Al momento resta un’incognita a chi, se a Telecom o a Cdp, andranno nel caso i lavoratori deputati alla manutenzione infrastrutturale. I dipendenti impegnati nella manutenzione della rete sono 20 mila se si considerano solo quelli con la “casacca” Telecom Italia. Il quesito resta: chi si aggiudicherà i lavoratori? E’ un’altra incognita per la prudente gestione della Cdp, mentre alcuni osservatori con un passato all’interno della “cassa” s’interrogano sulla convenienza per il pubblico dell’operazione Telecom. Il dubbio è se sia più sensato un investimento diretto nelle reti di nuova generazione anziché in un’infrastruttura in rame da “tenere in pancia per poi vederla morire lentamente negli anni”. Nelle classifiche dell’Ocse, l’Italia è tra gli ultimi paesi per lo sviluppo della rete a banda larga in fibra ottica e delle reti wireless (senza fili), al 28esimo posto su 34. Cdp ha investito in Metroweb per collegare, in particolare, la città di Milano e la Lombardia ma il resto del territorio non è capillarizzato con l’Internet veloce. (E proprio Metroweb, controllata da F2i e dal Fondo strategico italiano di Cdp, potrebbe avere un ruolo di primo piano secondo Radiocor).
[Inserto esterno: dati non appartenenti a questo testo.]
(** * code-coverage-report-action: the orchestrator and report generator

    A shallow embedding of [src/main.ts] and [src/interfaces.ts].

    - JavaScript numbers are modelled by rationals ([Q]); NaN and the
      infinities are not represented.  A number is falsy exactly when it
      is zero.
    - [number | null] (and [undefined]) is [option].
    - The effects of a run (calls to [core.setFailed], [core.setOutput],
      [writeFile], the artifact client, ...) are recorded, in order, in a
      log; the job-summary builder [core.summary] is a buffer of blocks.
      Both live in the state threaded through the monad [M], next to the
      possibility of a thrown exception.
    - The host platform (JavaScript built-ins and npm packages) is the
      class [Host]; what a run reads from its surroundings (inputs,
      environment, file system, artifact store) is the record [World]. *)

From Stdlib Require Import QArith Qround Qabs String List Bool Lia ZArith DecimalString.
Import ListNotations.
Open Scope Q_scope.
Open Scope string_scope.

Set Implicit Arguments.

(** ** Numbers *)

Definition number := Q.

(** [x < y] on numbers. *)
Definition Qltb (x y : number) : bool := negb (Qle_bool y x).

(** Truthiness of a number: everything but zero. *)
Definition truthy (x : number) : bool := negb (Qeq_bool x 0).

(** ** interfaces.ts *)

Module CoverageFile.
Record t := mk
  { relative : string;
    absolute : string;
    coverage : number }.
End CoverageFile.

(** [Files] is an object used as a dictionary.  [Object.entries] walks it
    in a fixed order, which is the order of the rows of the report, so it
    is an association list in that order.  An object has each key once:
    [wf_files]. *)
Definition Files := list (string * CoverageFile.t).

Definition wf_files (fs : Files) : Prop := NoDup (map fst fs).

(** [files[hash]] *)
Fixpoint lookup (hash : string) (fs : Files) : option CoverageFile.t :=
  match fs with
  | [] => None
  | (k, f) :: rest => if String.eqb hash k then Some f else lookup hash rest
  end.

Module Coverage.
Record t := mk
  { files : Files;
    coverage : number;
    timestamp : number;
    basePath : string }.
End Coverage.

Record Inputs := mkInputs
  { token : string;
    filename : string;
    badge : bool;
    overallCoverageFailThreshold : number;
    fileCoverageErrorMin : number;
    fileCoverageWarningMax : number;
    failOnNegativeDifference : bool;
    markdownFilename : string;
    artifactDownloadWorkflowNames : option (list string);
    artifactName : string;
    reportOverallCoverage : bool;
    reportPackageCoverage : bool;
    failOnNegativeOverallDifference : bool }.

(** ** Effects *)

(** A row handed to [summary.addTable]: [string[]] or
    [{data: string; header: boolean}[]]. *)
Inductive row :=
| Cells (cells : list string)
| HeaderCells (cells : list (string * bool)).

(** What [core.summary] has buffered. *)
Inductive block :=
| Heading (text : string)
| Image (src alt : string)
| Break
| Raw (text : string)
| Table (rows : list row).

Inductive output_value :=
| OString (s : string)
| ONumber (n : number).

(** What a run does to the outside. *)
Inductive event :=
| SetFailed (message : string)
| Warning (message : string)
| Info (message : string)
| SetOutput (name : string) (value : output_value)
| WriteFile (path data : string)
| SummaryWrite (data : string)
| DownloadArtifacts (name : string)
| UploadArtifacts (paths : list string) (name : string).

Record state := mkState
  { log : list event;
    buffer : list block }.

Inductive outcome (A : Type) :=
| Return (a : A)
| Throw (message : string).
Arguments Throw {A} message.

Definition M (A : Type) := state -> state * outcome A.

Definition ret {A} (a : A) : M A := fun s => (s, Return a).

Definition bind {A B} (m : M A) (k : A -> M B) : M B :=
  fun s =>
    match m s with
    | (s', Return a) => k a s'
    | (s', Throw e) => (s', Throw e)
    end.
La Cdp presieduta da Franco Bassanini viene definita un “investitore di lungo termine” perché considera suo interesse lo sviluppo economico e sociale del paese. Il rinnovo dei vertici avvenuto il 13 aprile conferisce allo stato un ruolo ancora più importante in Cdp: i consiglieri cosiddetti indipendenti sono stati sostituiti da quattro dirigenti del Tesoro, i quali difficilmente si scosteranno dalle direttive del ministero. Cdp cova una liquidità da 139 miliardi di euro e macina profitti per 2,8 miliardi grazie alla rendita monopolistica garantita dalla gestione delle reti energetiche locali e dall’afflusso dei risparmi privati dei cittadini. E’ dunque un business rischioso, quanto meno per la reputazione della Cdp, fare uso privato di denaro del pubblico.